ГОРДЕЕВА: При чем тут Серебренников?
ХАМАТОВА: При том, что он, разумеется, в нашем представлении был человеком компромиссов, но он не был человеком предательства. “Не врать и не бояться” – это был его слоган в Школе-студии МХАТ. Когда я была беременна своей младшей дочерью Ией, я недолго, но с наслаждением преподавала у его студентов. Вот Кирилл не врал и не боялся. Но его это ни от чего не спасло.
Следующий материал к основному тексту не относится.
(* ===== verification/Promotion.v ===== *)
(** * Promotion of backtested strategies

    [quant/promotion/evaluate.py] and [repo.py], and the result columns of
    [quant/queue/result_metrics.py]: whether a finished run becomes the best
    version of its strategy.  The stored procedures are a parameter. *)
From S2P Require Import Prelude PyFloat PyData Order Errors PyValue RefData.

(** ** [evaluate.py] *)

Definition PROMOTED : string := "PROMOTED".
Definition KEPT : string := "KEPT".
Definition DEMOTED : string := "DEMOTED".
Definition REJECTED : string := "REJECTED".

Record GateResult := mkGate {
  g_name : pyval; g_metric_key : string; g_passed : bool;
  g_value : option float; g_threshold : option float
}.

Record PromotionDecision := mkDecision {
  pd_outcome : string; pd_gate_results : list GateResult; pd_compared_vid : option Z
}.

(** [_finite] *)
Definition finite (v : pyval) : res exn (option float) :=
  match v with
  | VBool _ | VNone => mret None
  | _ => match float_val v with
         | Ok f => mret (if is_finite f then Some f else None)
         | Raise e => if isinstance e CTypeError || isinstance e CValueError then mret None
                      else Raise e
         end
  end.

(** [v.get(k) or {}] *)
Definition get_dict_or (k : string) (v : pyval) : res exn pyval :=
  x ← get k v; mret (if truthy x then x else VDict []).

(** [_finite((v.get(section) or {}).get(key))] *)
Definition metric_in (section key : string) (v : pyval) : res exn (option float) :=
  s ← get_dict_or section v; x ← get key s; finite x.

(** [_extract_metric] *)
Definition extract_metric (payload : pyval) (metric_key : string) : res exn (option float) :=
  perf ← get_dict_or "performance" payload;
  if String.eqb metric_key "OOS Sharpe Ratio" then
    wf ← get_dict_or "walk_forward" payload;
    metric_in "oos_metrics" "Sharpe Ratio" wf
  else if String.eqb metric_key "Sharpe Excess" then
    strategy ← metric_in "strategy_metrics" "Sharpe Ratio" perf;
    buy_hold ← metric_in "buy_hold_metrics" "Sharpe Ratio" perf;
    mret (match strategy, buy_hold with
          | Some s, Some b => Some (fsub s b)
          | _, _ => None
          end)
  else metric_in "strategy_metrics" metric_key perf.

(** [_compare] *)
Definition compare (a b : float) (direction : string) : Z :=
  let gt x y := if fltb y x then 1 else 0 in
  if String.eqb direction "lower_is_better" then gt b a - gt a b else gt a b - gt b a.

(** [_meets_threshold] *)
Definition meets_threshold (value : option float) (threshold : float) (direction : string) : bool :=
  match value with Some v => 0 <=? compare v threshold direction | None => false end.

(** The columns of a [CONFIG.PROMOTION_METRIC] row; [requirement_type] and
    [threshold] may be absent, and a row without a [name] is named by its key. *)
Record metric := mkMetric {
  m_requirement_type : string; m_metric_key : string; m_name : pyval;
  m_threshold : option pyval; m_direction : string
}.

(** [_group_by_type(metrics).get(t, [])] *)
Definition of_type (t : string) (metrics : list metric) : list metric :=
  List.filter (λ m, String.eqb (m_requirement_type m) t) metrics.

(** [_evaluate_hard] *)
Fixpoint evaluate_hard (payload : pyval) (hard : list metric) : res exn (list GateResult) :=
  match hard with
  | [] => mret []
  | m :: hard' =>
      match m_threshold m with
      | None => evaluate_hard payload hard'
      | Some t =>
          v ← extract_metric payload (m_metric_key m);
          threshold ← float_val t;
          gates ← evaluate_hard payload hard';
          mret (mkGate (m_name m) (m_metric_key m) (meets_threshold v threshold (m_direction m))
                  v (Some threshold) :: gates)
      end
  end.

(** [_evaluate_soft] *)
Fixpoint evaluate_soft (new_payload best_payload : pyval) (soft : list metric) : res exn string :=
  match soft with
  | [] => mret KEPT
  | m :: soft' =>
      new_val ← extract_metric new_payload (m_metric_key m);
      best_val ← extract_metric best_payload (m_metric_key m);
      match new_val, best_val with
      | None, _ => evaluate_soft new_payload best_payload soft'
      | Some _, None => mret PROMOTED
      | Some n, Some b =>
          let cmp := compare n b (m_direction m) in
          if cmp =? 0 then evaluate_soft new_payload best_payload soft'
          else mret (if 0 <? cmp then PROMOTED else KEPT)
      end
  end.

Definition all_passed (gates : list GateResult) : bool := forallb g_passed gates.

(** [passes_hard_gates] *)
Definition passes_hard_gates (payload : pyval) (metrics : list metric) : res exn bool :=
  gates ← evaluate_hard payload (of_type "HARD" metrics); mret (all_passed gates).

(** [evaluate_promotion] *)
Definition evaluate_promotion (new_payload : pyval) (best_payload : option pyval)
    (metrics : list metric) (is_current_best : bool) (best_vid : option Z) (strategy_vid : Z)
    : res exn PromotionDecision :=
  match metrics with
  | [] => mret (mkDecision REJECTED [] best_vid)
  | _ =>
      gates ← evaluate_hard new_payload (of_type "HARD" metrics);
      if is_current_best then
        if strategy_vid =? 1 then mret (mkDecision KEPT gates None)
        else mret (mkDecision (if all_passed gates then KEPT else DEMOTED) gates None)
      else if negb (all_passed gates) then mret (mkDecision REJECTED gates best_vid)
      else
        outcome ← match best_payload with
                  | None => mret PROMOTED
                  | Some best => evaluate_soft new_payload best (of_type "SOFT" metrics)
                  end;
        mret (mkDecision outcome gates best_vid)
  end.

(** ** [result_metrics.py] *)

(** [_metric_value] *)
Definition metric_value (v : pyval) : res exn (option float) :=
  match v with
  | VNone => mret None
  | _ => match float_val v with
         | Ok f => mret (if is_finite f then Some f else None)
         | Raise e => if isinstance e CTypeError || isinstance e CValueError then mret None
                      else Raise e
         end
  end.

Definition RESULT_KEYS : list string :=
  ["Total Return"; "Annualized Return"; "Sharpe Ratio"; "Max Drawdown"; "Calmar Ratio"].

(** [_read_metrics] *)
Definition read_metrics (metrics : pyval) : res exn (list (option float)) :=
  let src := if truthy metrics then metrics else VDict [] in
  map_res (λ k, x ← get k src; metric_value x) RESULT_KEYS.

(** [extract_shredded_metrics]: the five strategy columns, then buy-and-hold's. *)
Definition extract_shredded_metrics (payload : pyval)
    : res exn (list (option float) * list (option float)) :=
  perf ← get_dict_or "performance" payload;
  strat ← (x ← get "strategy_metrics" perf; read_metrics x);
  bh ← (x ← get "buy_hold_metrics" perf; read_metrics x);
  mret (strat, bh).

(** ** [repo.py] *)

(** A strategy version marked best. *)
Record best_row := mkBest { b_strategy_vid : Z }.

(** The row [sp_ins_promotion] writes. *)
Record promotion_write := mkPromotionWrite {
  pw_queue_id : string; pw_strategy_id : string; pw_strategy_vid : Z; pw_outcome : string;
  pw_compared_vid : option Z; pw_gates : option (list GateResult); pw_user_id : string
}.

Class PromotionDb (W : Type) := {
  promotion_metrics : prog W exn (list metric);
  best_versions : string → prog W exn (list best_row);
  result_payload : string → Z → prog W exn (option pyval);
  promotion_states : prog W exn (list pyval);
  sp_promote_strategy : string → option Z → string → prog W exn unit;
  sp_ins_promotion : promotion_write → prog W exn unit
}.

Section repo.
Context {W : Type} `{PromotionDb W}.

(** [_apply] *)
Definition apply_decision (d : PromotionDecision) (sid : string) (vid : Z) (user qid : string)
    : prog W exn unit :=
  _ ← (if String.eqb (pd_outcome d) DEMOTED || String.eqb (pd_outcome d) PROMOTED then
         sp_promote_strategy sid (if String.eqb (pd_outcome d) PROMOTED then Some vid else None) user
       else mret tt);
  sp_ins_promotion (mkPromotionWrite qid sid vid (pd_outcome d) (pd_compared_vid d)
    (match pd_gate_results d with [] => None | gs => Some gs end) user).

(** [run] *)
Definition promotion_run (sid : string) (vid : Z) (user : string) (payload : pyval) (qid : string)
    : prog W exn PromotionDecision :=
  metrics ← promotion_metrics;
  best_rows ← best_versions sid;
  let best := head best_rows in
  let is_current_best := match best with Some b => b_strategy_vid b =? vid | None => false end in
  best_payload ← match best with
                 | Some b => if is_current_best then mret None else result_payload sid (b_strategy_vid b)
                 | None => mret None
                 end;
  d ← lift_res (evaluate_promotion payload best_payload metrics is_current_best
                  (b_strategy_vid <$> best) vid);
  states ← promotion_states;
  _ ← lift_res (validate_name "PROMOTION_STATE" states (pd_outcome d));
  _ ← apply_decision d sid vid user qid;
  mret d.
End repo.

(** ** Ranking *)

(** The order a direction ranks values by. *)
Definition ahead (direction : string) (a b : float) : Prop :=
  if String.eqb direction "lower_is_better" then below (rank a) (rank b) else below (rank b) (rank a).

Lemma compare_spec a b d : is_nan a = false → is_nan b = false →
  (0 < compare a b d ↔ ahead d a b) ∧ (compare a b d = 0 ↔ rank a = rank b).
Proof.
  intros Ha Hb. unfold compare, ahead.
  pose proof (fltb_below a b Ha Hb) as Hab. pose proof (fltb_below b a Hb Ha) as Hba.
  pose proof (below_total (rank a) (rank b)) as Htot.
  pose proof (below_irrefl (rank a)) as Hia. pose proof (below_irrefl (rank b)) as Hib.
  pose proof (below_trans (rank a) (rank b) (rank a)) as Htr.
  assert (rank a = rank b → ¬ below (rank a) (rank b) ∧ ¬ below (rank b) (rank a)) as Heq
    by (intros ->; done).
  destruct (String.eqb d _), (fltb a b), (fltb b a); split; split; intros ?; try lia; intuition congruence.
Qed.

Section ranking.
Implicit Types (a b c : pyval) (soft : list metric).

(** A payload that reports every metric it is ranked by. *)
Definition reports soft (p : pyval) : Prop :=
  Forall (λ m, ∃ f, extract_metric p (m_metric_key m) = Ok (Some f) ∧ is_nan f = false) soft.

Definition reported (p : pyval) (m : metric) : float :=
  match extract_metric p (m_metric_key m) with Ok (Some f) => f | _ => fzero end.

(** The candidate [a] would replace the best version [b]. *)
Definition beats soft a b : Prop := evaluate_soft a b soft = Ok PROMOTED.

(** One metric of a ranking: ahead decides, equal ranks pass on. *)
Lemma beats_cons m soft a b : reports (m :: soft) a → reports (m :: soft) b →
  beats (m :: soft) a b ↔
  ahead (m_direction m) (reported a m) (reported b m) ∨
  rank (reported a m) = rank (reported b m) ∧ beats soft a b.
Proof.
  unfold reports. rewrite !Forall_cons. intros [(x & Hx & Hnx) _] [(y & Hy & Hny) _].
  unfold beats, reported. cbn [evaluate_soft]. rewrite Hx, Hy. cbn [mbind res_bind].
  destruct (compare_spec x y (m_direction m) Hnx Hny) as [Hlt Heq].
  destruct (Z.eqb_spec (compare x y (m_direction m)) 0) as [Hz|Hz].
  - rewrite <-Hlt, <-Heq, Hz. split; [by right|]. by intros [?|[_ ?]].
  - rewrite <-Heq, <-Hlt. destruct (Z.ltb_spec 0 (compare x y (m_direction m))).
    + split; [by left|done].
    + split; [done|]. intros [?|[? _]]; [lia|done].
Qed.

Lemma reports_tail m soft p : reports (m :: soft) p → reports soft p.
Proof. unfold reports. rewrite Forall_cons. tauto. Qed.

Lemma ahead_trans d x y z : ahead d x y → ahead d y z → ahead d x z.
Proof. unfold ahead. case_match; eauto using below_trans. Qed.

Lemma ahead_irrefl d x : ¬ ahead d x x.
Proof. unfold ahead. case_match; apply below_irrefl. Qed.

Lemma ahead_rank d x x' y y' : rank x = rank x' → rank y = rank y' → ahead d x y → ahead d x' y'.
Proof. unfold ahead. by intros -> ->. Qed.

Lemma beats_irrefl soft a : reports soft a → ¬ beats soft a a.
Proof.
  induction soft as [|m soft IH]; intros Ha; [done|].
  rewrite beats_cons by done. intros [?%ahead_irrefl|[_ ?]]; [done|].
  eapply IH; [by eapply reports_tail|done].
Qed.

Lemma beats_trans soft a b c : reports soft a → reports soft b → reports soft c →
  beats soft a b → beats soft b c → beats soft a c.
Proof.
  induction soft as [|m soft IH]; intros Ha Hb Hc; [done|].
  rewrite !beats_cons by done. intros [Hab|[Hab Hab']] [Hbc|[Hbc Hbc']].
  - left. by eapply ahead_trans.
  - left. by eapply ahead_rank.
  - left. by eapply ahead_rank.
  - right. split; [by rewrite Hab|]. apply IH; eauto using reports_tail.
Qed.
End ranking.

(** Two runs that each report one of two metrics better, one of them missing. *)
Definition run_metrics (ms : list (string * pyval)) : pyval :=
  VDict [("performance", VDict [("strategy_metrics", VDict ms)])].

Definition higher (key : string) : metric :=
  mkMetric "SOFT" key (VStr key) None "higher_is_better".

Definition two_metrics : list metric := [higher "Sharpe Ratio"; higher "Calmar Ratio"].
Definition without_sharpe : pyval := run_metrics [("Calmar Ratio", VFloat (of_Z 2))].
Definition with_sharpe : pyval :=
  run_metrics [("Sharpe Ratio", VFloat (of_Z 1)); ("Calmar Ratio", VFloat (of_Z 1))].

(** Ranking a candidate against the best version.  Among runs that report every
    ranked metric, replacing the best is a strict order, so no sequence of
    promotions returns to a version it left.  A run may also lack a metric, and
    then there are two that each replace the other. *)
Theorem soft_ranking_strict soft :
  (∀ a, reports soft a → ¬ beats soft a a) ∧
  (∀ a b c, reports soft a → reports soft b → reports soft c →
     beats soft a b → beats soft b c → beats soft a c) ∧
  (∀ a b, reports soft a → reports soft b → beats soft a b → ¬ beats soft b a) ∧
  (beats two_metrics without_sharpe with_sharpe ∧ beats two_metrics with_sharpe without_sharpe).
Proof.
  split; [exact (beats_irrefl soft)|]. split; [exact (beats_trans soft)|].
  split; [|split; vm_compute; reflexivity].
  intros a b Ha Hb Hab Hba. apply (beats_irrefl soft a Ha). by eapply (beats_trans soft a b a).
Qed.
ГОРДЕЕВА: Арест Кирилла для меня – семейная история. Мы выросли рядом, в Ростове. Я бывала у него дома, я знаю его родителей: это удивительно скромные интеллигентные люди самых важных на земле профессий – учительница литературы и врач. Я видела в Ростове первый спектакль Кирилла. Мы вместе, хоть и недолго, работали. Потом я первая уехала в Москву. Через несколько лет из Ростова уехал и Кирилл. Мы шли совсем разными путями. Году, наверное, в девяносто восьмом – девяносто девятом встретились случайно в теперь уже закрывшемся клубе “Проект ОГИ”. Обнимались, целовались, радовались, как радуются друг другу однополчане, случайно столкнувшиеся в пригородной электричке. Обменялись телефонами – и разошлись заниматься своими делами. Но мы следили друг за другом, переписывались, созванивались – нечасто. Это такие, знаешь, отношения, ведущие отсчет из детства, которые не требуют подтверждения или подбрасывания дров в костер. Помню, я была страшно рада, когда на акции “Белый круг” мы с Кириллом вдруг оказались рядом. И стояли, держась за руки. Словом, арест Кирилла я восприняла как удар по мне, по моей семье, по моему детству.
ХАМАТОВА: Далеко не все ростовские друзья Кирилла – а я уверена, что у него были друзья и поближе тебя, – восприняли это так лично. Не каждый вот так полез на амбразуру.